One of the advantages of `yaflux` is the ability to save and load analysis states.
This allows you to easily share and reproduce analyses without having to rerun the entire workflow.

### Saving

We can easily save the analysis state to a file:

```python
# We can save the analysis state to a file
analysis.save("analysis.pkl")
```

### Loading

#### Loading with Original Class Definition

If you have access to the original class definition, you can load the analysis state as follows:

```python
import yaflux as yf

# We can load the analysis state from a file
analysis = MyAnalysis.load("analysis.pkl")

# Access results
results = analysis.results.final_data

# View metadata
print(analysis.available_steps)
print(analysis.completed_steps)

# Rerun analysis from a specific step
analysis.workflow_step_b()
```

#### Loading without Original Class Definition

A challenge with custom analysis classes is that some end users may not have access to the original class definition.

`yaflux` provides a solution for this by allowing you to save and load analysis states without the original class definition.

Here's how you can load an analysis without the original class definition:

```python
# Load the analysis state without the original class definition
loaded_analysis = yf.load_portable("analysis.pkl")
```

## Visualizing Analysis Steps

A useful feature of `yaflux` is the ability to visualize the analysis steps.

You can generate a graph of the analysis workflow using the `visualize_dependencies` method:

Let's first define a complex analysis with multiple steps and dependencies:

```python
import yaflux as yf

class MyAnalysis(yf.Base):

    @yf.step(creates=["x", "y", "z"])
    def load_data(self) -> tuple[int, int, int]:
        return 1, 2, 3

    @yf.step(creates="proc_x", requires="x")
    def process_x(self) -> int:
        return self.results.x + 1

    @yf.step(creates=["proc_y1", "proc_y2", "_marked"], requires="y")
    def process_y(self) -> tuple[int, int]:
        return (
            self.results.y + 1,
            self.results.y + 2,
        )

    @yf.step(creates="proc_z", requires=["proc_y1", "proc_y2", "z"])
    def process_z(self) -> int:
        return self.results.proc_y1 + self.results.proc_y2 + self.results.z

    @yf.step(creates="final", requires=["proc_x", "proc_z", "_marked"])
    def final(self) -> int:
        return self.results.proc_x + self.results.proc_z
```

You can then visualize the dependencies between the analysis steps:

```python
analysis = MyAnalysis()
analysis.visualize_dependencies()
```

This will create a graph of the analysis steps and their dependencies, which can help you understand the workflow structure.
![Alt text](./assets/complex_workflow_init.svg)
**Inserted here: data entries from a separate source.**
(* ===== verification/MassLayer.v ===== *)
(** * A new layer

    [check_leaf_new_layer]: two keys share a slice that was a value with a suffix; it becomes
    a link to a new layer, through a twig of further layers while they share more slices. *)

From S2P Require Import Prelude Permuter KSearch NodeVersion MassKey MassBag MassNode MassTree MassLeaf MassSplit MassInv MassDict MassGet MassWrite MassFinish MassInner MassGhost MassParent MassRound MassClimb MassLink.
#[local] Abbreviation P := nodeversion32_parameters.

(** ** One more layer in the tree *)
Section OneLayer.
Context (G : ghosts) (E : dict) (p : Z) (g : ghost) (x : Z) (suf : list Z) (r a : Z).
Context (Hgo : ghost_ok G G E) (Hg : G !! p = Some g) (Hval : E !! (layer g, (x, 9)) = Some (CVal suf r)) (Hnew : forall pi k, (layer g ++ [x]) `prefix_of` pi -> E !! (pi, k) = None) (Hsuf : Forall byte_ok suf).
Context (Ha : G !! a = None) (Ha0 : 0 < a /\ a mod 64 = 0).
Definition layer_root : ghost := mkG (layer g ++ [x]) 0 0 (2 ^ 64) 0.
Definition more_ghosts : ghosts := <[a := layer_root]> G.
#[local] Abbreviation E1 := (deepen E (layer g) x suf r a).
Lemma no_ghost_below q gq : G !! q = Some gq -> ~ (layer g ++ [x]) `prefix_of` layer gq.
Proof.
  intros Hq [z Hz]. destruct z as [|y z _] using rev_ind.
  - rewrite app_nil_r in Hz. destruct (go_layer _ _ _ Hgo q gq (layer g) x Hq Hz) as [link Hl]. congruence.
  - rewrite app_assoc in Hz. destruct (go_layer _ _ _ Hgo q gq _ y Hq Hz) as [link Hl]. rewrite Hnew in Hl; [done|]. by apply prefix_app_r.
Qed.
Lemma deepen_old pi k : ~ (layer g ++ [x]) `prefix_of` pi -> (pi, k) <> (layer g, (x, 9)) -> E1 !! (pi, k) = E !! (pi, k).
Proof. intros Hn Hne. apply deepen_other; [done|]. intros ->. by apply Hn. Qed.
Lemma layer_shape : layer g ++ [x] <> layer g.
Proof. apply snoc_ne. Qed.
Lemma ghost_deepen : ghost_ok more_ghosts more_ghosts E1.
Proof.
  assert (Hold : forall q h, G !! q = Some h -> more_ghosts !! q = Some h) by (intros q h Hq; unfold more_ghosts; rewrite lookup_insert_ne; [done|congruence]).
  assert (Hcase : forall q h, more_ghosts !! q = Some h -> (q = a /\ h = layer_root) \/ (q <> a /\ G !! q = Some h)) by (intros q h; unfold more_ghosts; intros [[<- <-]|[? ?]]%lookup_insert_Some; auto).
  assert (Hentry : forall pi k c, E1 !! (pi, k) = Some c -> (pi = layer g /\ k = (x, 9) /\ c = CLayer a) \/ (pi = layer g ++ [x] /\ k = akey_of suf /\ c = CVal (drop 8 suf) r) \/ (E !! (pi, k) = Some c)).
  { intros pi k c Hk. destruct (decide ((pi, k) = (layer g, (x, 9)))) as [Heq|Hne]; [rewrite Heq, deepen_link in Hk; injection Hk as <-; simplify_eq; by left|]. destruct (decide (pi = layer g ++ [x])) as [->|Hpi]; [right; left; apply (deepen_new E _ _ _ _ _ Hnew) in Hk as [-> ->]; done|]. rewrite deepen_other in Hk by done. by right; right. }
  split.
  - intros q [h [[-> _]|[_ Hq]]%Hcase]; [done|by apply (go_addr _ _ _ Hgo); eauto].
  - intros q h [[_ ->]|[_ Hq]]%Hcase; [simpl; lia|by apply (go_span _ _ _ Hgo q)].
  - intros q1 q2 h1 h2 y [[-> ->]|[H1 Hq1]]%Hcase [[-> ->]|[H2 Hq2]]%Hcase Hla Hlv C1 C2; [done| | |by eapply (go_disj _ _ _ Hgo)].
    + exfalso. apply (no_ghost_below q2 h2 Hq2). by rewrite <- Hla.
    + exfalso. apply (no_ghost_below q1 h1 Hq1). by rewrite Hla.
  - intros q h Hq. by exists h.
  - intros q h [[_ ->]|[_ Hq]]%Hcase; [done|]. pose proof (go_up _ _ _ Hgo q h Hq) as Hu. case_decide; [done|]. destruct Hu as (h' & Hh' & ?). exists h'. split; [by apply Hold|done].
  - intros q h pi y [[_ ->]|[_ Hq]]%Hcase Hla.
    + cbn [layer layer_root] in Hla. apply app_inj_tail in Hla as [<- <-]. exists a. apply deepen_link.
    + destruct (go_layer _ _ _ Hgo q h pi y Hq Hla) as [link Hl]. exists link. rewrite deepen_old; [done| |congruence]. intros Hp. apply (no_ghost_below q h Hq). rewrite Hla. by apply prefix_app_r.
  - intros pi k link [(-> & -> & [= ->])|[(_ & _ & [=])|Hk]]%Hentry; [split; [done|]; exists layer_root; split; [apply lookup_insert_eq|done]|]. destruct (go_link _ _ _ Hgo pi k link Hk) as [H9 (h & Hh & ?)]. split; [done|]. exists h. split; [by apply Hold|done].
  - intros pi k c [(-> & -> & ->)|[(-> & -> & ->)|Hk]]%Hentry.
    + destruct (go_entry _ _ _ Hgo _ _ _ Hval) as (q & h & Hq & ?). exists q, h. split; [by apply Hold|done].
    + exists a, layer_root. split; [apply lookup_insert_eq|]. split; [done|]. split; [done|]. unfold covers. cbn [lo hi layer_root akey_of fst]. by apply slice_range.
    + destruct (go_entry _ _ _ Hgo _ _ _ Hk) as (q & h & Hq & ?). exists q, h. split; [by apply Hold|done].
Qed.
End OneLayer.
(** A leaf [p] whose entry has already become a link to [a], and the root of the new layer. *)
Lemma tree_layer N G E L L' p g x suf r a mp m : tree_ok N G G E {[p]} L -> G !! p = Some g -> level g = 0%nat -> covers g x -> E !! (layer g, (x, 9)) = Some (CVal suf r) ->
  (forall pi k, (layer g ++ [x]) `prefix_of` pi -> E !! (pi, k) = None) -> Forall byte_ok suf -> N !! a = None -> 0 < a /\ a mod 64 = 0 -> (forall q, q <> a -> (q ∈ L <-> q ∈ L')) -> N !! p = Some mp ->
  (forall G1, (forall q gq, G !! q = Some gq -> G1 !! q = Some gq) -> node_ok G1 G1 (deepen E (layer g) x suf r a) ∅ L p g mp) ->
  node_ok (more_ghosts G g x a) (more_ghosts G g x a) (deepen E (layer g) x suf r a) {[a]} L' a (layer_root g x) m ->
  tree_ok (<[a := m]> N) (more_ghosts G g x a) (more_ghosts G g x a) (deepen E (layer g) x suf r a) {[a]} L'.
Proof.
  intros Ht Hg Hlv Hx Hval Hnew Hsuf Ha Ha0 HL Hp Hmp Hm. assert (Hga : G !! a = None) by (apply eq_None_not_Some; intros Hs%(to_dom _ _ _ _ _ _ Ht); rewrite Ha in Hs; by destruct Hs).
  pose proof (tree_ghost _ _ _ _ _ _ Ht) as Hgo. assert (Hpa : p <> a) by congruence. assert (Hold : forall q h, G !! q = Some h -> more_ghosts G g x a !! q = Some h) by (intros q h Hq; unfold more_ghosts; rewrite lookup_insert_ne; [done|congruence]). apply tree_intro.
  - by eapply ghost_deepen.
  - intros q. destruct (decide (q = a)) as [->|Hq]; [unfold more_ghosts; rewrite !lookup_insert_eq; split; eauto|]. unfold more_ghosts. rewrite !lookup_insert_ne by done. apply Ht.
  - intros q h n Hq Hn. destruct (decide (q = a)) as [->|Hqa]; [unfold more_ghosts in Hq; rewrite lookup_insert_eq in Hq; rewrite lookup_insert_eq in Hn; injection Hq as <-; by injection Hn as <-|].
    unfold more_ghosts in Hq. rewrite lookup_insert_ne in Hq by done. rewrite lookup_insert_ne in Hn by done. destruct (decide (q = p)) as [->|Hqp].
    + rewrite Hg in Hq. injection Hq as <-. rewrite Hp in Hn. injection Hn as <-. eapply node_ok_transport; [exact (Hmp _ Hold)|by apply HL|set_solver| |done|done]. intros c gc Hc Hl. by exists gc.
    + eapply node_ok_transport; [by apply (to_node _ _ _ _ _ _ Ht)|by apply HL|set_solver|intros c gc Hc Hl; exists gc; split; [by apply Hold|done]|intros c gc Hc _; by apply Hold|]. intros Hl0 k Hk. apply deepen_old.
      * by eapply no_ghost_below.
      * intros [Hla ->]%pair_equal_spec. apply Hqp. by apply (to_disj _ _ _ _ _ _ Ht q p h g x); try done; congruence.
Qed.

(** ** What a new layer does to the entries *)
Record deeper (E E' : dict) : Prop := {
  dp_found t r : Forall byte_ok t -> found E' [] t r <-> found E [] t r;
  dp_link a link : E !! a = Some (CLayer link) -> exists link', E' !! a = Some (CLayer link');
  dp_value a suf r : E' !! a = Some (CVal suf r) -> exists b suf', E !! b = Some (CVal suf' r);
  dp_inj : (forall a b suf suf' r, E !! a = Some (CVal suf r) -> E !! b = Some (CVal suf' r) -> a = b) -> forall a b suf suf' r, E' !! a = Some (CVal suf r) -> E' !! b = Some (CVal suf' r) -> a = b }.
Lemma deeper_refl E : deeper E E.
Proof. split; [done|by eauto..|done]. Qed.
Lemma deeper_trans E E1 E2 : deeper E E1 -> deeper E1 E2 -> deeper E E2.
Proof.
  intros [] []. split.
  - intros t r Ht. rewrite dp_found1 by done. by apply dp_found0.
  - intros a link [link1 H1]%dp_link0. by apply dp_link1 in H1.
  - intros a suf r (b & suf' & Hb)%dp_value1. by apply dp_value0 in Hb.
  - intros Hinj. apply dp_inj1. by apply dp_inj0.
Qed.
Lemma deeper_reach E E' pi s pi' s' : deeper E E' -> reach E pi s pi' s' -> reach E' pi s pi' s'.
Proof. intros Hd. induction 1 as [|pi s link pi' s' He Hr IH]; [apply reach_refl|]. destruct (dp_link _ _ Hd _ _ He) as [link' Hl]. by eapply reach_step. Qed.
Lemma deepen_deeper E pi x suf r link : links_long E -> E !! (pi, (x, 9)) = Some (CVal suf r) -> (forall pi' k, (pi ++ [x]) `prefix_of` pi' -> E !! (pi', k) = None) -> Forall byte_ok suf -> deeper E (deepen E pi x suf r link).
Proof.
  intros HE Hval Hnew Hsuf. assert (Hcase : forall a s r', deepen E pi x suf r link !! a = Some (CVal s r') -> (a = (pi ++ [x], akey_of suf) /\ r' = r) \/ (a <> (pi, (x, 9)) /\ E !! a = Some (CVal s r'))).
  { intros [pi' k] s r' Ha. destruct (decide ((pi', k) = (pi, (x, 9)))) as [Heq|Hne]; [by rewrite Heq, deepen_link in Ha|]. destruct (decide (pi' = pi ++ [x])) as [->|Hpi]; [left; apply (deepen_new E _ _ _ _ _ Hnew) in Ha as [-> [= _ ->]]; done|]. right. by rewrite deepen_other in Ha. }
  split.
  - intros t r' Ht. apply found_deepen; try done. intros [z Hz]. destruct pi; discriminate Hz.
  - intros [pi' k] link' Ha. destruct (decide ((pi', k) = (pi, (x, 9)))) as [Heq|Hne]; [rewrite Heq; eexists; apply deepen_link|]. exists link'. rewrite deepen_other; [done|done|]. intros ->. by rewrite Hnew in Ha.
  - intros a s r' [[-> ->]|[_ Ha]]%Hcase; eauto.
  - intros Hinj a b s s' r' [[-> ->]|[Hna Ha]]%Hcase [[-> Hr]|[Hnb Hb]]%Hcase; [done|..].
    + exfalso. apply Hnb. by eapply Hinj.
    + exfalso. subst r'. apply Hna. by eapply Hinj.
    + by eapply Hinj.
Qed.
Lemma heap_deeper s G E E' : heap_ok s G E -> deeper E E' -> heap_ok s G E'.
Proof.
  intros [] Hd. split; try done; [|by apply (dp_inj _ _ Hd)]. intros pi k suf r Hr. apply (dp_value _ _ Hd) in Hr as ([pi' k'] & suf' & Hr). by eapply hp_rows.
Qed.

(** ** Comparing two keys *)
Lemma key_compare_strings sl sl' ka kb a b : key_repr sl ka a -> key_repr sl' kb b ->
  (key_compare ka (ikey0 kb) (klen kb) < 0 <-> akey_lt (akey_of a) (akey_of b)) /\ (key_compare ka (ikey0 kb) (klen kb) = 0 <-> akey_of a = akey_of b).
Proof.
  intros Ha Hb. unfold key_compare, akey_of, akey_lt. rewrite (kr_ikey _ _ _ Ha), (kr_len _ _ _ Ha), (kr_ikey _ _ _ Hb), (kr_len _ _ _ Hb). cbn [fst snd]. unfold ikey_size.
  rewrite compare_sgn. destruct (Z.lt_trichotomy (slice_of a) (slice_of b)) as [Hlt|[->|Hgt]].
  - rewrite Z.sgn_neg by lia. simpl. split; split; intros; try lia; simplify_eq; lia.
  - rewrite Z.sub_diag. cbn [Z.sgn Z.eqb]. rewrite akey_eq. destruct (Z.ltb_spec 8 (Z.of_nat (length a))), (Z.leb_spec (Z.of_nat (length b)) 8); simpl; lia.
  - rewrite Z.sgn_pos by lia. simpl. split; split; intros; try lia; simplify_eq; lia.
Qed.

(** ** Roots of layers *)
Definition root_leaf (k ts : Z) : leaf := set_l_version (mark_root P (new_nodeversion P true)) (set_l_parent 0 (set_prev 0 (set_next 0 (new_leaf (leaf_alloc_size k) ts)))).
Lemma make_root_run k s parent l : mnodes s !! parent = Some (NLeaf l) -> parent <> 0 -> leaf_make_root k parent s = Ok (mbrk s, alloc (NLeaf (root_leaf k (node_ts_ l))) s).
Proof.
  intros Hp H0. unfold leaf_make_root, leaf_make, put_leaf. rewrite (proj2 (Z.eqb_neq parent 0)) by done. cbn [negb]. rewrite (ST_bind_ok (a := node_ts_ l) (s' := s)) by (by erewrite ST_bind_ok by (by apply run_leaf)).
  rewrite (ST_bind_ok (run_alloc _ _)). erewrite ST_bind_ok by (apply run_leaf, alloc_at). rewrite (ST_bind_ok (run_put _ _ _)). by rewrite upd_alloc.
Qed.
Lemma root_shape k ts : 0 <= k -> shape_ok (root_leaf k ts).
Proof. intros Hk. destruct (new_leaf_shape k ts Hk). by split. Qed.
(** The only leaf of a layer. *)
Lemma root_frame G pi l : modstate_ l = modstate_insert -> l_prev_ l = 0 -> l_next_ l = 0 -> leaf_frame G (mkG pi 0 0 (2 ^ 64) 0) l.
Proof. intros. split; [done|done|done|by left]. Qed.
Lemma root_node G V E X L a pi l lk : modstate_ l = modstate_insert -> l_prev_ l = 0 -> l_next_ l = 0 -> l_parent_ l = 0 -> ver (l_version l) true true lk -> lk = bool_decide (a ∈ L) ->
  (a ∉ X -> leaf_ok l /\ forall k c, holds l k c <-> E !! (pi, k) = Some c) -> (forall k c, E !! (pi, k) = Some c -> 0 <= k.1 < 2 ^ 64) -> node_ok G V E X L a (mkG pi 0 0 (2 ^ 64) 0) (NLeaf l).
Proof.
  intros Hm Hpv Hnx Hpa Hv -> Hc Hr. split; [|done|].
  - exists true. done.
  - split; [by apply root_frame|]. intros Ha. destruct (Hc Ha) as [Hok Hh]. split; [done| |done]. intros k c. rewrite Hh. split; [intros He; split; [done|by eapply Hr]|by intros [? _]].
Qed.
(** A leaf of the twig: one slot, for a layer. *)
Definition twig_leaf (y ts : Z) (v : leafvalue) : leaf :=
  set_permutation (make_sorted node_width 1) (set_slots (layer_keylenx :: replicate 14 0) (y :: replicate 14 0) (v :: replicate 14 lv_make_empty) (root_leaf 0 ts)).
Lemma twig_slot y ts link : slot_key (twig_leaf y ts (LvLayer link)) 0 = (y, 9) /\ slot_content (twig_leaf y ts (LvLayer link)) 0 = Some (CLayer link) /\ live (twig_leaf y ts (LvLayer link)) = [0].
Proof. split; [done|]. split; [done|]. vm_compute. done. Qed.
Lemma twig_ok y ts link : 0 <= y < 2 ^ 64 -> leaf_ok (twig_leaf y ts (LvLayer link)) /\ forall k c, holds (twig_leaf y ts (LvLayer link)) k c <-> k = (y, 9) /\ c = CLayer link.
Proof.
  intros Hy. destruct (twig_slot y ts link) as (Hk & Hc & Hl). split.
  - split.
    + by split.
    + apply make_sorted_ok; unfold node_width; lia.
    + rewrite Hl. intros p ->%list_elem_of_singleton. split; [lia|done|by right|done|by rewrite Hc].
    + rewrite Hl. intros i j p q Hi Hj Hij. destruct i, j; simpl in *; try lia; done.
  - intros k c. split.
    + intros (p & Hp & Hk' & Hc'). rewrite Hl in Hp. apply list_elem_of_singleton in Hp as ->. rewrite Hk in Hk'. rewrite Hc in Hc'. by injection Hc' as <-.
    + intros [-> ->]. exists 0. rewrite Hl. split; [set_solver|done].
Qed.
As we run analysis steps this workflow will update to reflect the current state of the analysis.

```python
analysis.load_data()
analysis.process_x()
analysis.process_y()
analysis.visualize_dependencies()
```

![Alt text](./assets/complex_workflow_progress.svg)

This can be useful for understanding complex workflows and ensuring that all dependencies are correctly specified.